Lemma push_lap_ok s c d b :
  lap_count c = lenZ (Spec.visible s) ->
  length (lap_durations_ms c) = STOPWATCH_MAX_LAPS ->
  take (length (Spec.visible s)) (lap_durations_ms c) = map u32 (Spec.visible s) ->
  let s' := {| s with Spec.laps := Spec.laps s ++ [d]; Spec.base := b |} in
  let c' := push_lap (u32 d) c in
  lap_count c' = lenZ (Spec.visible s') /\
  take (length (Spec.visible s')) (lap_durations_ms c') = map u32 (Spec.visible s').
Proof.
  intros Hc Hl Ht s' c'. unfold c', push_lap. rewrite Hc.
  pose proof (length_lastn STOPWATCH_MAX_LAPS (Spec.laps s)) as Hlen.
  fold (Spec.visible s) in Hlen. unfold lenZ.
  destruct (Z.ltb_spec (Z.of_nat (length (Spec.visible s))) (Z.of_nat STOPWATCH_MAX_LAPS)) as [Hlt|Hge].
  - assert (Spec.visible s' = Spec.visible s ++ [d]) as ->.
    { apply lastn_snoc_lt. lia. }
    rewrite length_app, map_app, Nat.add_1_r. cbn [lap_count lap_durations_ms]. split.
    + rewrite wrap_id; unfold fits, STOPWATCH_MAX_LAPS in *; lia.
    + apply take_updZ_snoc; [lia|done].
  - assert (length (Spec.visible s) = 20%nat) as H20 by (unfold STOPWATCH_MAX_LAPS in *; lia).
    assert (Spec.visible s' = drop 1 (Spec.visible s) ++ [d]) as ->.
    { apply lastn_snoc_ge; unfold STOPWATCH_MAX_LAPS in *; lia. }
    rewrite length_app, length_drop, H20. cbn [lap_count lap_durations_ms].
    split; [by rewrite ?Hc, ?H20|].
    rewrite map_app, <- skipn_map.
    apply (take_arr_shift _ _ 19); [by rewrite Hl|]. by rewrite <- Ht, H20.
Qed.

ACTIVITY :: Scan the data for lines containing "split" and copy all of them.

SOLUTION TO THIS EXERCISE ::
    rewrite length_app, map_app, Nat.add_1_r. cbn [lap_count lap_durations_ms]. split.
    split; [by rewrite ?Hc, ?H20|].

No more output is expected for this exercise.